Data records START

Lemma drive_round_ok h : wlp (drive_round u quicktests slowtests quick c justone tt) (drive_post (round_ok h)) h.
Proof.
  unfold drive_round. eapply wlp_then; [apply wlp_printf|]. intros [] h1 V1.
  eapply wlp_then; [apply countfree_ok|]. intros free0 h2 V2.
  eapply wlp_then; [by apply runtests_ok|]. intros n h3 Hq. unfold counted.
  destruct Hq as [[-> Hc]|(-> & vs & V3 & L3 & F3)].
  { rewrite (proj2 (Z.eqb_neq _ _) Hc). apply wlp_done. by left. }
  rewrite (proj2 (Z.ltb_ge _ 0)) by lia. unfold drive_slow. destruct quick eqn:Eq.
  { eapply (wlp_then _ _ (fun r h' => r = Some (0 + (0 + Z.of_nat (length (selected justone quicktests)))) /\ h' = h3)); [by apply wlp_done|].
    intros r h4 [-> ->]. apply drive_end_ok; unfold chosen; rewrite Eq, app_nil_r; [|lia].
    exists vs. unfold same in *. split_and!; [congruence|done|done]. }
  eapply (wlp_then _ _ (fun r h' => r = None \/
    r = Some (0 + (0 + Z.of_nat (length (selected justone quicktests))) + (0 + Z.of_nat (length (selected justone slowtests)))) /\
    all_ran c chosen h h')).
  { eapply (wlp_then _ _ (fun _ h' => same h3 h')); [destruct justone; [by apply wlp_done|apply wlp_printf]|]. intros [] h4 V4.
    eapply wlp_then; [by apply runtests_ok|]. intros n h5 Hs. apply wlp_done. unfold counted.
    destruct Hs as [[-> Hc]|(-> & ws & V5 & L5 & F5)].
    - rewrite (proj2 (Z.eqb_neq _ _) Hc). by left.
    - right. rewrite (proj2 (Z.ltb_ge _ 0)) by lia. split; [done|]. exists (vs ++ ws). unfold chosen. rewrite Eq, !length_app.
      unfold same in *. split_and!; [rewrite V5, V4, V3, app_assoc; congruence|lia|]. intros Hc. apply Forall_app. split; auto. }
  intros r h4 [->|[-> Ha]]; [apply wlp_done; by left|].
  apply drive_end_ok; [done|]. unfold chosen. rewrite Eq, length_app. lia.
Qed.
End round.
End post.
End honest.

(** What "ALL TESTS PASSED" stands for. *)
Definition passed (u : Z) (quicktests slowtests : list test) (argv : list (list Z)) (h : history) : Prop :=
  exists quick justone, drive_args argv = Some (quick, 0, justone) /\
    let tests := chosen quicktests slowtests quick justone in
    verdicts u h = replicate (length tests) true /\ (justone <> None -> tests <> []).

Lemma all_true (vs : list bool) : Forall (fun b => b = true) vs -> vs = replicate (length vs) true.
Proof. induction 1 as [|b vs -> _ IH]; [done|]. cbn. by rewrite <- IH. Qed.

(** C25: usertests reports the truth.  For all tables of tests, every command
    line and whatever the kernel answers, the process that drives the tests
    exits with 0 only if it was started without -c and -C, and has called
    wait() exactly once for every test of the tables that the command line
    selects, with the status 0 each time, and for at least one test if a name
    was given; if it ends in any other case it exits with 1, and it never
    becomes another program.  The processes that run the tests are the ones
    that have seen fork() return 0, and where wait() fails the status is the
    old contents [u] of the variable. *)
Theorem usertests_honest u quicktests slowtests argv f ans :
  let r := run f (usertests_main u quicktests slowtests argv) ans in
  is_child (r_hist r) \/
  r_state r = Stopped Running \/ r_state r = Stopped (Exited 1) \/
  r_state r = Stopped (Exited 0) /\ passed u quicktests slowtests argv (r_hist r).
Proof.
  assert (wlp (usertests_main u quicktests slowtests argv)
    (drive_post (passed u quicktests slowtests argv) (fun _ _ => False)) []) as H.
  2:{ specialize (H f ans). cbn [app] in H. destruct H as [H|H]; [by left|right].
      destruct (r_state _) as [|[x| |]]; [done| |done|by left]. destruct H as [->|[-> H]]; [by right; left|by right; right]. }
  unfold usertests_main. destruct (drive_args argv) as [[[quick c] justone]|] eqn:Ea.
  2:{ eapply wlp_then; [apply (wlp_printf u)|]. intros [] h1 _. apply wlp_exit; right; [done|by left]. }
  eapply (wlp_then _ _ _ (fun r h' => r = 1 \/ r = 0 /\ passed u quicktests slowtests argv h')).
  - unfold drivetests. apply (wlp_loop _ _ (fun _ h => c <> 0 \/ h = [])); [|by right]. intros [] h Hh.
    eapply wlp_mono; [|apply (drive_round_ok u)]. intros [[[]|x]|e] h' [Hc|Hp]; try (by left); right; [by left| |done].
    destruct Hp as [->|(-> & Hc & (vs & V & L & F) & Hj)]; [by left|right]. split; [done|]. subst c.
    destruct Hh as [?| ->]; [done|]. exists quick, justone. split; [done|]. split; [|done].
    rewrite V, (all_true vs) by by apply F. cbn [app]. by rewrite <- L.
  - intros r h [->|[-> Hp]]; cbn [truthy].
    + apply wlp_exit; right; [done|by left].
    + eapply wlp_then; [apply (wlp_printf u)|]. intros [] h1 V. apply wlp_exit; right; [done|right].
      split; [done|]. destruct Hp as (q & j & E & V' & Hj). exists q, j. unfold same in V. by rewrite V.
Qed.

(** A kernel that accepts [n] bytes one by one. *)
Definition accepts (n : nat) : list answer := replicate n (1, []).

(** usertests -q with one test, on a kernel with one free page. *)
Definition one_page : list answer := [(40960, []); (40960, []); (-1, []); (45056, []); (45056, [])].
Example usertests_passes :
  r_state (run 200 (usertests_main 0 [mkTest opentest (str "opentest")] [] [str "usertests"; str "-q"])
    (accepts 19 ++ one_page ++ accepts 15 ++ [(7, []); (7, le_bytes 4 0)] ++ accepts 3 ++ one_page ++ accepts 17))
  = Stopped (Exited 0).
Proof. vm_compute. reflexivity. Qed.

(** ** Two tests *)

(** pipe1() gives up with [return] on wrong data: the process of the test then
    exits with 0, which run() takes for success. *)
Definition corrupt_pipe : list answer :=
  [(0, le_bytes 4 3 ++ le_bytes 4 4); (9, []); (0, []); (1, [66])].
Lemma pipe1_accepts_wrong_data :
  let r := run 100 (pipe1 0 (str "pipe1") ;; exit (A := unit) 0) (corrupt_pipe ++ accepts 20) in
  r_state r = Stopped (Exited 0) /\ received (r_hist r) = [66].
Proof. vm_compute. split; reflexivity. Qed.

Data records END
Data records START

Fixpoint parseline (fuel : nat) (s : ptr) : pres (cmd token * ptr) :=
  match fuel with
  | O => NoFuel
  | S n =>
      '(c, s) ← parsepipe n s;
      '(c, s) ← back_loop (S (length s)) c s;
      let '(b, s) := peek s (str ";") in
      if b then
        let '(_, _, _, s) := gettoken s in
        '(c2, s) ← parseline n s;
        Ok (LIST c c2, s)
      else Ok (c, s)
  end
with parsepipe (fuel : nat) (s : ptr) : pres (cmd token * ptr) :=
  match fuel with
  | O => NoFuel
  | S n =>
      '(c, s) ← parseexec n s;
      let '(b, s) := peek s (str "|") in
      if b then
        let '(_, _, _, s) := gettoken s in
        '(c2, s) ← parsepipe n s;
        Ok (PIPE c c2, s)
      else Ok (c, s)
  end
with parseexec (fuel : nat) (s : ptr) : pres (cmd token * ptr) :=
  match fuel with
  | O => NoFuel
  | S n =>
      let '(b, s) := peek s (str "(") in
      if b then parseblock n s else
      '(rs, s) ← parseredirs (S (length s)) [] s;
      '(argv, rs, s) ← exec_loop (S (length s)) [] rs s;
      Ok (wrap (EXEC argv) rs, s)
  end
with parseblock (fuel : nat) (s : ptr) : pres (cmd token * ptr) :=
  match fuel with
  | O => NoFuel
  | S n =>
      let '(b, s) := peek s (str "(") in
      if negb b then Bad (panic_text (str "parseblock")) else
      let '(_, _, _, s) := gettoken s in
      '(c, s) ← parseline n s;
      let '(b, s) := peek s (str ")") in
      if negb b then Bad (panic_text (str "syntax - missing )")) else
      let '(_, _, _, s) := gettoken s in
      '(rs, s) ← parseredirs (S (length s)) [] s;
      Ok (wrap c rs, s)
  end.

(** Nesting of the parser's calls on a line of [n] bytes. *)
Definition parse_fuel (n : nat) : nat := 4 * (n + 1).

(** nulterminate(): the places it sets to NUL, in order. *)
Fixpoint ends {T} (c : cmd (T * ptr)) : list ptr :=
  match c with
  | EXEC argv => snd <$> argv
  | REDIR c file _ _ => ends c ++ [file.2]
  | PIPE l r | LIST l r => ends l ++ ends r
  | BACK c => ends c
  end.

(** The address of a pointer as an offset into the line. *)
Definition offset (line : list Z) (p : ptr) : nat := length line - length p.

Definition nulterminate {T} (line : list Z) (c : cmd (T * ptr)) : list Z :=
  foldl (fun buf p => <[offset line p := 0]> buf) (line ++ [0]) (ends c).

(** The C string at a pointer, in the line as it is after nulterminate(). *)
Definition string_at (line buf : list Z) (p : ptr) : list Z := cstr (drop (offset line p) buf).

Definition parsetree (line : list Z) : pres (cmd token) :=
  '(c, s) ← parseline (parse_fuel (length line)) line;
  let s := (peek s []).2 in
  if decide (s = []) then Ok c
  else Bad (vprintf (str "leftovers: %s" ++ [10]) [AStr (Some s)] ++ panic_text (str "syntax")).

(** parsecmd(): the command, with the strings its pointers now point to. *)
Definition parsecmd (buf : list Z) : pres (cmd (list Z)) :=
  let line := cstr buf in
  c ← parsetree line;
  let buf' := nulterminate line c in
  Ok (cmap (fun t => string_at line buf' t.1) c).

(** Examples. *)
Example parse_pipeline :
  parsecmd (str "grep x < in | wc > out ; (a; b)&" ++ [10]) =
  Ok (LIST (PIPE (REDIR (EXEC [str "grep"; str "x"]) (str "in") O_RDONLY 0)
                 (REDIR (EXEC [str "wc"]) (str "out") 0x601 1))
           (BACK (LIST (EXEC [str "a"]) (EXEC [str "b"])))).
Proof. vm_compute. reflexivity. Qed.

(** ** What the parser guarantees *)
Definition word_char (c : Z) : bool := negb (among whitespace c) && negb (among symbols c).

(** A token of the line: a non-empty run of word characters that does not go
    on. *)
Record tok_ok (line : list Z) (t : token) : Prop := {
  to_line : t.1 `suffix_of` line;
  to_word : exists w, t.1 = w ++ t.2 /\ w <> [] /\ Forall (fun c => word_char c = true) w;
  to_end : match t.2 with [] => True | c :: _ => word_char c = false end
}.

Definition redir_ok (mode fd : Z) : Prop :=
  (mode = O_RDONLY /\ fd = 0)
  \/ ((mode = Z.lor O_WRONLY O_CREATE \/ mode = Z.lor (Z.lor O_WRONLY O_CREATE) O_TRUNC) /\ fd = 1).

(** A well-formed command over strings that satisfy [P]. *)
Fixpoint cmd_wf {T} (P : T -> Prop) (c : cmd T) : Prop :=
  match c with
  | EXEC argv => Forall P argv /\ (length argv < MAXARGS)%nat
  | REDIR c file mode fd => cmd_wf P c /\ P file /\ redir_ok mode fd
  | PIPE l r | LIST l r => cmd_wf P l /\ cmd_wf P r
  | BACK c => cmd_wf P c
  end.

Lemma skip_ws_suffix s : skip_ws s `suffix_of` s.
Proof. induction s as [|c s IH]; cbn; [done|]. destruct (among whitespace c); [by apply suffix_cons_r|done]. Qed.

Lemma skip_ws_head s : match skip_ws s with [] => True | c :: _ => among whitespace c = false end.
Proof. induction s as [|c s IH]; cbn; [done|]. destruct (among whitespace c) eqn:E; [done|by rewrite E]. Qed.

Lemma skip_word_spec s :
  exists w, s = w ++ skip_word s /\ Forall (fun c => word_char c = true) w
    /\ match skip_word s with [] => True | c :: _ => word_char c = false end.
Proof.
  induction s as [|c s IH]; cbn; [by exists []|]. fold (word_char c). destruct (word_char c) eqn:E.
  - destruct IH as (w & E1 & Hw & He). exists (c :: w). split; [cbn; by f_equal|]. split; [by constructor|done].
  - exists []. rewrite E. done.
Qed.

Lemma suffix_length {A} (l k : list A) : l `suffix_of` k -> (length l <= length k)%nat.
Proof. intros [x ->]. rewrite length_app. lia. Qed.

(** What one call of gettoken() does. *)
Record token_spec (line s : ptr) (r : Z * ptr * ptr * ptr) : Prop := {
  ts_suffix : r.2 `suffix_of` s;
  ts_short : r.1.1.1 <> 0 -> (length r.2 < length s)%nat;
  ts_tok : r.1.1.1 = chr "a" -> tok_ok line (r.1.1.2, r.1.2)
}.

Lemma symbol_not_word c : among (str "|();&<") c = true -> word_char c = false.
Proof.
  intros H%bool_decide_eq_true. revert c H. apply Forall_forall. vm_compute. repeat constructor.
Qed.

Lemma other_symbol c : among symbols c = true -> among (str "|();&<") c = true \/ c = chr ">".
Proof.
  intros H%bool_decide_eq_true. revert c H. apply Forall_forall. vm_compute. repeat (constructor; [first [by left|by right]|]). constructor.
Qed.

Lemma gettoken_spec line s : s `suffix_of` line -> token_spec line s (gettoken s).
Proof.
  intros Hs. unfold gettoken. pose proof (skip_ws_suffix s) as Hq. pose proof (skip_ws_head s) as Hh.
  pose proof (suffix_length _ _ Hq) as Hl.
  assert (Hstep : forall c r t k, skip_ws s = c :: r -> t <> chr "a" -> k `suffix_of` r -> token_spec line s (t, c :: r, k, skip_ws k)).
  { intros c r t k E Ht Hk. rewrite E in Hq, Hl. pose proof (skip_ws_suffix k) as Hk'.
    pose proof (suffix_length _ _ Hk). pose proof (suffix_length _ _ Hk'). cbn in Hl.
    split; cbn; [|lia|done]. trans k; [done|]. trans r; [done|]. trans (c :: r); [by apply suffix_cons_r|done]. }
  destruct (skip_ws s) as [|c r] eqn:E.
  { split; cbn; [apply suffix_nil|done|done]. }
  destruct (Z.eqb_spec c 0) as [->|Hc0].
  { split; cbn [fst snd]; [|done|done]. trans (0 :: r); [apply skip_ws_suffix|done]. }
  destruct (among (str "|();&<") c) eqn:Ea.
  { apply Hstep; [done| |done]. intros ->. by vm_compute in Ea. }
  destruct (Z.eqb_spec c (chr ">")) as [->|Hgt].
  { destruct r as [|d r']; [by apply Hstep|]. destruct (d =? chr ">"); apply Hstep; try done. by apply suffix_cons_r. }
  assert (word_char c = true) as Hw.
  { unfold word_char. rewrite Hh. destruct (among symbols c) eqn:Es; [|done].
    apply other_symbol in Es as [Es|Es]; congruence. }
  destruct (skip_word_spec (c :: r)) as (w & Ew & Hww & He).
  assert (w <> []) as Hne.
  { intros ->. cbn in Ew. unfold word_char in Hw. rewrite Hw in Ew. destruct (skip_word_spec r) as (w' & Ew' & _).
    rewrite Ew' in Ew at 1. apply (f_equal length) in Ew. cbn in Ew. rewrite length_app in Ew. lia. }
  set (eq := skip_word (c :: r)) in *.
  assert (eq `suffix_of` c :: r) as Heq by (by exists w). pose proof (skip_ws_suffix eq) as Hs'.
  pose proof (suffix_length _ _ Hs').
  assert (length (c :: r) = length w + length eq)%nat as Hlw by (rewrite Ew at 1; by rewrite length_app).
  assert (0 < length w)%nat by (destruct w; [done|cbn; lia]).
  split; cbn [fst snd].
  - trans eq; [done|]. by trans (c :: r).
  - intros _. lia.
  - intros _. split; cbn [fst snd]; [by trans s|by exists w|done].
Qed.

Data records END

Task — From the line holding "Lemma drive_round_ok h" to the line holding "Hc). apply wlp_done.", inclusive, restate each line above exactly as written.

Solution —
Lemma drive_round_ok h : wlp (drive_round u quicktests slowtests quick c justone tt) (drive_post (round_ok h)) h.
Proof.
  unfold drive_round. eapply wlp_then; [apply wlp_printf|]. intros [] h1 V1.
  eapply wlp_then; [apply countfree_ok|]. intros free0 h2 V2.
  eapply wlp_then; [by apply runtests_ok|]. intros n h3 Hq. unfold counted.
  destruct Hq as [[-> Hc]|(-> & vs & V3 & L3 & F3)].
  { rewrite (proj2 (Z.eqb_neq _ _) Hc). apply wlp_done. by left. }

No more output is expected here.